▸ Activity
Count each line below that has "Infinite" anywhere in it. Answer with the total alone.

[Source records]
....

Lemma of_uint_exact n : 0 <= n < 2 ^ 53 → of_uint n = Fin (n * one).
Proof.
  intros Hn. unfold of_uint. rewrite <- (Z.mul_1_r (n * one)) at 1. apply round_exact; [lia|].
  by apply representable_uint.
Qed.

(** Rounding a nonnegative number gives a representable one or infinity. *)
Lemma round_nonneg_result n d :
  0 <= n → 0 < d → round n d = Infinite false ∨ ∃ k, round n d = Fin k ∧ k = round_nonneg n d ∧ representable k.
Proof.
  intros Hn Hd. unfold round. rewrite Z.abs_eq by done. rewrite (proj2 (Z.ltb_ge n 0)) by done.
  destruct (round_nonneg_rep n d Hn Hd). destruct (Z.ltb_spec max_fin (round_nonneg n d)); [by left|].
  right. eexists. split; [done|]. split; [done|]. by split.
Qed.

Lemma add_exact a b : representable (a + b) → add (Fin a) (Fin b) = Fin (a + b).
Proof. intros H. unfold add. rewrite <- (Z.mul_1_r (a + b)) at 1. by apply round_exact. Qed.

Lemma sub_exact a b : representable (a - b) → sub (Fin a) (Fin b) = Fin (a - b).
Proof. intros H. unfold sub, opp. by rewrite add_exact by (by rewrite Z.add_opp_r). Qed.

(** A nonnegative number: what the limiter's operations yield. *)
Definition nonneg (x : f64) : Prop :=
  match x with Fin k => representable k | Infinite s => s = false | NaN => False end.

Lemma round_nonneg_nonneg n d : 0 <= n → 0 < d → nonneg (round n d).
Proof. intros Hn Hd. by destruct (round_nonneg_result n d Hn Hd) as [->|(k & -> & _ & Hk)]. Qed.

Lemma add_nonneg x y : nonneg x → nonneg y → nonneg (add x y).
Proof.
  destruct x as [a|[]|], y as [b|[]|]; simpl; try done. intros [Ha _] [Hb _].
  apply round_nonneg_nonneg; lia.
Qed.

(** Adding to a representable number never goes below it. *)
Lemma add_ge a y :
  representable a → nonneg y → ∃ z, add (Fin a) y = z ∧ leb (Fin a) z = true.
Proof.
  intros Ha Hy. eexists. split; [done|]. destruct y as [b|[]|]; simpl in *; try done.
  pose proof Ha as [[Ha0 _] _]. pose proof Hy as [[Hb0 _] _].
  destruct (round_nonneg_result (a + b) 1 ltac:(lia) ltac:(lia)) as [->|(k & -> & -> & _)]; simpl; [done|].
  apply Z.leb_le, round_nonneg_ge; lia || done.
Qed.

....

▸ Solved exercise
2